OF INTEREST TO OTHER JUDGES: NO
3.
REVISED: YES
6
September 2024
In
the matter between:
ZAN
TECHNOLOGIES CC
First
Applicant
WARREN
PIERSON MASSEY
Second
Applicant
AND
BRANDON
DAVID GREY
First
Respondent
PRESSURE
AND GAS TECHNOLOGIES (PTY) LTD
Second
Respondent
This
judgment was handed down electronically by circulation to the
parties’ legal representatives by e-mail and released to
SAFLII. The date and time for hand-down is deemed to be 10h00 on 6
September 2024.
JUDGMENT
Mudau, J:
[1]
The applicants seek relief on an urgent basis pursuant to Rule 6 (12)

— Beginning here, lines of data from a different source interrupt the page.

(** X14. The count [answer_question] reports for a collection is at most
    the limit of that collection, when the search collaborator returns at
    most that many candidates for it. *)
Theorem sources_found_within_limit (question : string)
    (limits : option (gmap string Z)) (min_score temperature : option float)
    (include_debug : option bool) (c : Collection) (lim : Z) (st : State) :
  limits_in_force limits !! key c = Some lim →
  Z.of_nat (length (candidates
    (search_reply (st_self st) c question (limits_in_force limits)))) ≤ lim →
  ∃ record st' sources,
    answer_question question limits min_score temperature include_debug st =
      (Ok record, st') ∧
    ar_sources_found record = Some sources ∧
    Z.of_nat (source_count c sources) ≤ lim.
Proof.
  intros _ Hbound.
  destruct (answer_question_trace question limits min_score temperature
              include_debug st) as (ctx & Hctx & ->).
  eexists _, _, _. split; [done |]. split; [done |].
  pose proof (retained_sublist
    (search_reply (st_self st) c question (limits_in_force limits))
    (min_score_in_force min_score)) as Hsub.
  apply sublist_length in Hsub.
  destruct c; cbn [source_count src_rules src_cards src_rulings searched rules
                   cards rulings]; lia.
Qed.

(** ** The batch of the class *)

(** The record of [answer_question] depends on the state through the
    pipeline object and the clock only. *)
Lemma answer_question_result_local question limits min_score temperature
    include_debug st1 st2 :
  st_self st1 = st_self st2 → st_clock st1 = st_clock st2 →
  st_tick st1 = st_tick st2 →
  fst (answer_question question limits min_score temperature include_debug st1) =
  fst (answer_question question limits min_score temperature include_debug st2).
Proof.
  intros Hs Hc Ht.
  destruct (answer_question_trace question limits min_score temperature
              include_debug st1) as (c1 & H1 & ->).
  destruct (answer_question_trace question limits min_score temperature
              include_debug st2) as (c2 & H2 & ->).
  cbn [fst]. rewrite Hs, Hc, Ht in *. by assert (c1 = c2) as -> by congruence.
Qed.

Lemma batch_turn_of_class kwargs total i question results st :
  ∃ record st',
    batch_turn call_answer_question kwargs total i question results st =
      (Ok (results ++ [record]), st') ∧
    st_self st' = st_self st ∧ st_clock st' = st_clock st ∧
    st_tick st' = S (S (st_tick st)) ∧
    answered_at (st_self st) (st_clock st) kwargs question (st_tick st) record.
Proof.
  unfold batch_turn, try_except, bind. rewrite logger_run.
  set (st0 := extend st 0 _ []).
  unfold call_answer_question at 1.
  destruct (answer_question_trace question (kw_limits kwargs) (kw_min_score kwargs)
              (kw_temperature kwargs) (kw_include_debug kwargs) st0)
    as (context & Hctx & Hrun).
  rewrite Hrun. unfold ret. eexists _, _. split; [done |].
  split; [done |]. split; [done |]. split; [done |].
  split; [done |]. split; [done |]. split; [by eexists |]. split; [done |].
  intros st_alone Hs Hc Ht. unfold call_answer_question.
  rewrite (answer_question_result_local _ _ _ _ _ st_alone st0) by done.
  by rewrite Hrun.
Qed.

Lemma batch_loop_of_class kwargs total (questions : list string) :
  ∀ start results st,
    ∃ more st',
      for_enumerate start questions (batch_turn call_answer_question kwargs total)
        results st = (Ok (results ++ more), st') ∧
      length more = length questions ∧
      st_self st' = st_self st ∧ st_clock st' = st_clock st ∧
      st_tick st' = (2 * length questions + st_tick st)%nat ∧
      ∀ k question, questions !! k = Some question →
        ∃ record,
          more !! k = Some record ∧
          answered_at (st_self st) (st_clock st) kwargs question
            (st_tick st + 2 * k) record.
Proof.
  induction questions as [|q questions IH]; intros start results st.
  - exists [], st. simpl. unfold ret. rewrite app_nil_r. by repeat split.
  - cbn [for_enumerate]. unfold bind.
    destruct (batch_turn_of_class kwargs total start q results st)
      as (record & st1 & -> & Hs1 & Hc1 & Ht1 & Hrec).
    destruct (IH (S start) (results ++ [record]) st1)
      as (more & st' & -> & Hlen & Hs & Hc & Ht & Hall).
    exists (record :: more), st'. split; [by rewrite <- app_assoc |].
    split; [simpl; by rewrite Hlen |].
    split; [congruence |]. split; [congruence |].
    split; [simpl; lia |].
    intros [|k] question Hk; simpl in Hk.
    + injection Hk as <-. exists record. split; [done |].
      by rewrite Nat.mul_0_r, Nat.add_0_r.
    + destruct (Hall k question Hk) as (r & Hr & Hat). exists r. split; [done |].
      rewrite Hs1, Hc1, Ht1 in Hat.
      by replace (st_tick st + 2 * S k)%nat with (S (S (st_tick st)) + 2 * k)%nat by lia.
Qed.

(** X15. On an instance with the method of the class the batch never
    raises and holds no error record: each question has its record, with
    a timestamp and source counts. The questions are answered one after
    the other, two readings of the clock each, and the record of the
    [k]-th question is the one [answer_question] returns for it alone from
    the [2k]-th next reading of the clock: the records of the other
    questions, the log and the calls made so far have no influence on it.
    The pipeline is unchanged. *)
Theorem batch_of_class_is_sequential (questions : list string) (kwargs : Kwargs)
    (st : State) :
  ∃ results st',
    MTGRAGPipeline_batch_answer_questions questions kwargs st = (Ok results, st') ∧
    length results = length questions ∧
    st_self st' = st_self st ∧
    st_tick st' = (2 * length questions + st_tick st)%nat ∧
    ∀ k question, questions !! k = Some question →
      ∃ record,
        results !! k = Some record ∧
        ar_question record = question ∧
        ar_error record = None ∧
        is_Some (ar_sources_found record) ∧
        ar_timestamp record = Some (st_clock st (S (st_tick st + 2 * k))) ∧
        ∀ st_alone,
          st_self st_alone = st_self st → st_clock st_alone = st_clock st →
          st_tick st_alone = (st_tick st + 2 * k)%nat →
          fst (answer_question question (kw_limits kwargs) (kw_min_score kwargs)
                 (kw_temperature kwargs) (kw_include_debug kwargs) st_alone) =
            Ok record.
Proof.
  unfold MTGRAGPipeline_batch_answer_questions, batch_answer_questions.
  destruct (batch_loop_of_class kwargs (length questions) questions 1 [] st)
    as (results & st' & -> & Hlen & Hs & _ & Ht & Hall).
  exists results, st'. split; [done |]. split; [done |]. split; [done |].
  split; [done |]. intros k question Hk.
  destruct (Hall k question Hk) as (record & Hr & Hq & He & Hsrc & Hts & Halone).
  exists record. by repeat split.
Qed.
(* ===================================================================== *)
(** * The query builder (search source) *)
(* ===================================================================== *)

(** The methods of [*SearchQuery].  Each one updates the receiver and
    returns it; here it returns the updated value. *)
Module SearchQuery.

Record t := {
  params : SearchParams;
  queryParts : list string
}.

Definition append (sq : t) (part : string) : t :=
  {| params := params sq; queryParts := queryParts sq ++ [part] |}.

(** The double quote, and [fmt.Sprintf] of a value between two of them
    when the value holds a space. *)
Definition quote : string := String "034"%char EmptyString.

Definition phrase (value : string) : string :=
  if ContainsByte value " " then quote +:+ value +:+ quote else value.

Definition ORCID (sq : t) (orcid : string) : t :=
  append sq ("orcid:" +:+ orcid).

Definition Email (sq : t) (email : string) : t :=
  append sq ("email:" +:+ email).

Definition FamilyName (sq : t) (name : string) : t :=
  append sq ("family-name:" +:+ phrase name).

Definition GivenNames (sq : t) (names : string) : t :=
  append sq ("given-names:" +:+ phrase names).

Definition CreditName (sq : t) (name : string) : t :=
  append sq ("credit-name:" +:+ phrase name).

Definition OtherNames (sq : t) (names : string) : t :=
  append sq ("other-names:" +:+ phrase names).

Definition Keyword (sq : t) (keyword : string) : t :=
  append sq ("keyword:" +:+ phrase keyword).

Definition ExternalIdentifier (sq : t) (identifier : string) : t :=
  append sq ("external-identifier-type-and-value:" +:+ identifier).

Definition DOI (sq : t) (doi : string) : t :=
  append sq ("doi-self:" +:+ doi).

Definition PersonalDetails (sq : t) (details : string) : t :=
  append sq ("personal-details:" +:+ phrase details).

Definition Biography (sq : t) (bio : string) : t :=
  append sq ("biography:" +:+ phrase bio).

Definition WorkTitle (sq : t) (title : string) : t :=
  append sq ("work-titles:" +:+ phrase title).

Definition FundingTitle (sq : t) (title : string) : t :=
  append sq ("funding-titles:" +:+ phrase title).

Definition AffiliationOrganization (sq : t) (org : string) : t :=
  append sq ("affiliation-org-name:" +:+ phrase org).

Definition RINGGOLD (sq : t) (id : string) : t :=
  append sq ("ringgold-org-id:" +:+ id).

Definition GRID (sq : t) (id : string) : t :=
  append sq ("grid-org-id:" +:+ id).

Definition ROR (sq : t) (id : string) : t :=
  append sq ("ror-org-id:" +:+ id).

Definition FundRef (sq : t) (id : string) : t :=
  append sq ("fundref-org-id:" +:+ id).

Definition RawQuery (sq : t) (query : string) : t := append sq query.

Definition WithStart (sq : t) (start : Z) : t :=
  {| params := {| Query := Query (params sq); Start := start;
                  Rows := Rows (params sq) |};
     queryParts := queryParts sq |}.

Definition WithRows (sq : t) (rows : Z) : t :=
  {| params := {| Query := Query (params sq); Start := Start (params sq);
                  Rows := rows |};
     queryParts := queryParts sq |}.

Definition And (sq : t) : t := append sq "AND".
Definition Or (sq : t) : t := append sq "OR".
Definition Not (sq : t) : t := append sq "NOT".

(** [Build] stores the joined parts in the receiver and returns a copy of
    its parameters: the copy, and the receiver as it is left. *)
Definition Build (sq : t) : SearchParams * t :=
  let sq := {| params := {| Query := URL.join (queryParts sq) " ";
                            Start := Start (params sq);
                            Rows := Rows (params sq) |};
               queryParts := queryParts sq |} in
  (params sq, sq).

End SearchQuery.

Definition NewSearchQuery : SearchQuery.t :=
  {| SearchQuery.params := {| Query := ""; Start := 0; Rows := 10 |};
     SearchQuery.queryParts := [] |}.

(** [Client.SearchWithQuery]; the second component is the builder as
    [Build] leaves it. *)
Definition SearchWithQuery (w : World) (c : Client) (query : SearchQuery.t)
    (st : State) : (Result SearchResult * SearchQuery.t) * State :=
  let '(params, query) := SearchQuery.Build query in
  let '(r, st) := Search w c params st in
  ((r, query), st).

(** One call on a builder. *)
Inductive Call :=
| CallORCID (v : string)
| CallEmail (v : string)
| CallFamilyName (v : string)
| CallGivenNames (v : string)
| CallCreditName (v : string)
| CallOtherNames (v : string)
| CallKeyword (v : string)
| CallExternalIdentifier (v : string)
| CallDOI (v : string)
| CallPersonalDetails (v : string)
| CallBiography (v : string)
| CallWorkTitle (v : string)
| CallFundingTitle (v : string)
| CallAffiliationOrganization (v : string)
| CallRINGGOLD (v : string)
| CallGRID (v : string)
| CallROR (v : string)
| CallFundRef (v : string)
| CallRawQuery (v : string)
| CallWithStart (n : Z)
| CallWithRows (n : Z)
| CallAnd
| CallOr
| CallNot.

Definition call (sq : SearchQuery.t) (k : Call) : SearchQuery.t :=
  match k with
  | CallORCID v => SearchQuery.ORCID sq v
  | CallEmail v => SearchQuery.Email sq v
  | CallFamilyName v => SearchQuery.FamilyName sq v
  | CallGivenNames v => SearchQuery.GivenNames sq v
  | CallCreditName v => SearchQuery.CreditName sq v
  | CallOtherNames v => SearchQuery.OtherNames sq v
  | CallKeyword v => SearchQuery.Keyword sq v
  | CallExternalIdentifier v => SearchQuery.ExternalIdentifier sq v
  | CallDOI v => SearchQuery.DOI sq v
  | CallPersonalDetails v => SearchQuery.PersonalDetails sq v
  | CallBiography v => SearchQuery.Biography sq v
  | CallWorkTitle v => SearchQuery.WorkTitle sq v
  | CallFundingTitle v => SearchQuery.FundingTitle sq v
  | CallAffiliationOrganization v => SearchQuery.AffiliationOrganization sq v
  | CallRINGGOLD v => SearchQuery.RINGGOLD sq v
  | CallGRID v => SearchQuery.GRID sq v
  | CallROR v => SearchQuery.ROR sq v
  | CallFundRef v => SearchQuery.FundRef sq v
  | CallRawQuery v => SearchQuery.RawQuery sq v
  | CallWithStart n => SearchQuery.WithStart sq n
  | CallWithRows n => SearchQuery.WithRows sq n
  | CallAnd => SearchQuery.And sq
  | CallOr => SearchQuery.Or sq
  | CallNot => SearchQuery.Not sq
  end.

(** A chain of calls, first call first. *)
Definition chain (sq : SearchQuery.t) (ks : list Call) : SearchQuery.t :=
  foldl call sq ks.

(** The calls that set the window, and the others. *)
Definition isPaging (k : Call) : bool :=
  match k with
  | CallWithStart _ | CallWithRows _ => true
  | _ => false
  end.

(** The offset and the page size the last paging calls of a chain set. *)
Definition lastStart (ks : list Call) (d : Z) : Z :=
  foldl (fun acc k => match k with CallWithStart n => n | _ => acc end) d ks.

Definition lastRows (ks : list Call) (d : Z) : Z :=
  foldl (fun acc k => match k with CallWithRows n => n | _ => acc end) d ks.

(* ===================================================================== *)
(** * The fetchers and the path router (client source) *)
(* ===================================================================== *)

(** The struct a fetcher decodes the body into. *)
Inductive Target :=
| TRecord
| TPerson
| TWorks
| TWork
| TEducations
| TEmployments
| TFundings
| TPeerReviews
| TDistinctions
| TInvitedPositions
| TMemberships
| TQualifications
| TServices
| TResearchResources
| TExpandedSearchResult.

(** [json.Unmarshal] and [xml.Unmarshal] into each of these structs;
    [Doc] is what a decoded struct is taken to be. *)
Record Codec (Doc : Type) := {
  jsonDoc : Target -> string -> Result Doc;
  xmlDoc : Target -> string -> Result Doc
}.
Arguments jsonDoc {Doc} _ _ _.
Arguments xmlDoc {Doc} _ _ _.

(** [Client.unmarshalResponse] for the target [t]. *)
Definition unmarshalInto {Doc : Type} (k : Codec Doc) (c : Client)
    (t : Target) (bytes : string) : Result Doc :=
  if String.eqb (contentType c) ContentTypeJSON then jsonDoc k t bytes
  else if String.eqb (contentType c) ContentTypeXML then xmlDoc k t bytes
  else Err (ErrContentType (contentType c)).

(** The body every fetcher shares: the request, [io.ReadAll], the
    decoding. *)
Definition fetch {Doc : Type} (w : World) (k : Codec Doc) (c : Client)
    (t : Target) (url : string) (st : State) : Result Doc * State :=
  match doRequest w c "GET" url None st with
  | (Err e, st) => (Err e, st)
  | (Ok resp, st) =>
      match readErr (RespBody resp) with
      | Some msg => (Err (ErrRead msg), st)
      | None => (unmarshalInto k c t (data (RespBody resp)), st)
      end
  end.

(** [fmt.Sprintf("%s/%s/<name>", c.apiURL, orcidID)]. *)
Definition resourceURL (c : Client) (orcidID name : string) : string :=
  apiURL c +:+ "/" +:+ orcidID +:+ "/" +:+ name.

Section Fetchers.
Context {Doc : Type} (w : World) (k : Codec Doc) (c : Client).

Definition GetRecord (orcidID : string) (st : State) : Result Doc * State :=
  fetch w k c TRecord (resourceURL c orcidID "record") st.

Definition GetPerson (orcidID : string) (st : State) : Result Doc * State :=
  fetch w k c TPerson (resourceURL c orcidID "person") st.

Definition GetWorks (orcidID : string) (st : State) : Result Doc * State :=
  fetch w k c TWorks (resourceURL c orcidID "works") st.

Definition GetWork (orcidID putCode : string) (st : State)
  : Result Doc * State :=
  fetch w k c TWork
    (apiURL c +:+ "/" +:+ orcidID +:+ "/work/" +:+ putCode) st.

Definition GetEducations (orcidID : string) (st : State)
  : Result Doc * State :=
  fetch w k c TEducations (resourceURL c orcidID "educations") st.

Definition GetEmployments (orcidID : string) (st : State)
  : Result Doc * State :=
  fetch w k c TEmployments (resourceURL c orcidID "employments") st.

Definition GetFundings (orcidID : string) (st : State)
  : Result Doc * State :=
  fetch w k c TFundings (resourceURL c orcidID "fundings") st.

Definition GetPeerReviews (orcidID : string) (st : State)
  : Result Doc * State :=
  fetch w k c TPeerReviews (resourceURL c orcidID "peer-reviews") st.

Definition GetDistinctions (orcidID : string) (st : State)
  : Result Doc * State :=
  fetch w k c TDistinctions (resourceURL c orcidID "distinctions") st.

Definition GetInvitedPositions (orcidID : string) (st : State)
  : Result Doc * State :=
  fetch w k c TInvitedPositions (resourceURL c orcidID "invited-positions") st.

Definition GetMemberships (orcidID : string) (st : State)
  : Result Doc * State :=
  fetch w k c TMemberships (resourceURL c orcidID "memberships") st.

Definition GetQualifications (orcidID : string) (st : State)
  : Result Doc * State :=
  fetch w k c TQualifications (resourceURL c orcidID "qualifications") st.

Definition GetServices (orcidID : string) (st : State)
  : Result Doc * State :=
  fetch w k c TServices (resourceURL c orcidID "services") st.

Definition GetResearchResources (orcidID : string) (st : State)
  : Result Doc * State :=
  fetch w k c TResearchResources
    (resourceURL c orcidID "research-resources") st.

(** [Client.ExpandedSearch]. *)
Definition ExpandedSearch (query : string) (st : State)
  : Result Doc * State :=
  fetch w k c TExpandedSearchResult
    (apiURL c +:+ "/expanded-search/?q=" +:+ URL.QueryEscape query) st.

End Fetchers.

(** [strings.TrimPrefix]. *)
Definition TrimPrefix (s prefix : string) : string :=
  if HasPrefix s prefix
  then String.substring (String.length prefix)
         (String.length s - String.length prefix) s
  else s.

(a) of the Uniform Rules. Firstly, an order amending
the court order
under case number 2024-05903, dated 11 June 2024 and signed by the
Registrar of the High Court Johannesburg on
13 June 2024, marked as
annexure “ZT1” to the notice of motion, in accordance
with the draft order marked as annexure
“ZT2” to the
notice of motion. Secondly, the issuing of a rule nisi calling upon
the respondents to show cause as to
why they ought not to be declared
in contempt of the consent order, together with relief ancillary
thereto that includes imprisonment
for a period of 30 days, wholly
suspended on condition that the order is complied with. As it will
become apparent, this application
is predicated on the fact that Grey
communicated with certain individuals who are employed by entities
identified in paragraph
I of the consent order, ZT2.
[2]
Paragraph 1 of the consent order, ZT2 interdicts and restrains the
respondents until 11 September 2024 at 23h59, from
directly or
indirectly soliciting the custom of, or in any way transacting with
the customers of the first applicant as specified
in subparagraphs
1.1 to 1.9 of the order (these being Renergen Limited, Wilken
Development Cobra Grupo, Coega Steels (Pty) Ltd,
LOG Industrial
Automation and Control CC, Denemic, Fisher Installations, Axis
Solutions Africa Engineering (Pty) Ltd trading as
Mitak). It became
apparent, during argument that, asking for a rule nisi also makes no
practical sense, because even if the applicants
had made out a case,
the rule nisi will only be determined after the expiry of the
restrictions contained in paragraph I of the
consent order. This part
of the relief was abandoned.
[3]
The respondents consent to the relief aimed at substituting the
consent order with the order that was stamped by the Registrar
and
accordingly agree to paragraph 2 of the applicants’ draft
order. The respondents however dispute that the applicants
are
entitled to relief in respect of contempt as alleged.
Background
[4]
The first respondent was previously employed by the first applicant
("Zan-Tech”) and retains a 10% shareholding
therein. He is
the sole director and shareholder of the second, respondent, Pressure
and Gas Technologies (Pty) Ltd trading as
PRG-TECH, a company with
limited liability duly registered and incorporated in terms of the
company laws of the Republic of South
Africa.
[5]
On 28 May 2024, an urgent application was launched against the
respondents in which; relief was sought, inter alia, preventing
the
respondents “from competing with the first applicant, using the
first applicant’s confidential information, customer
connections and supply connections to springboard the second
respondent’s business in competition with the first applicant”.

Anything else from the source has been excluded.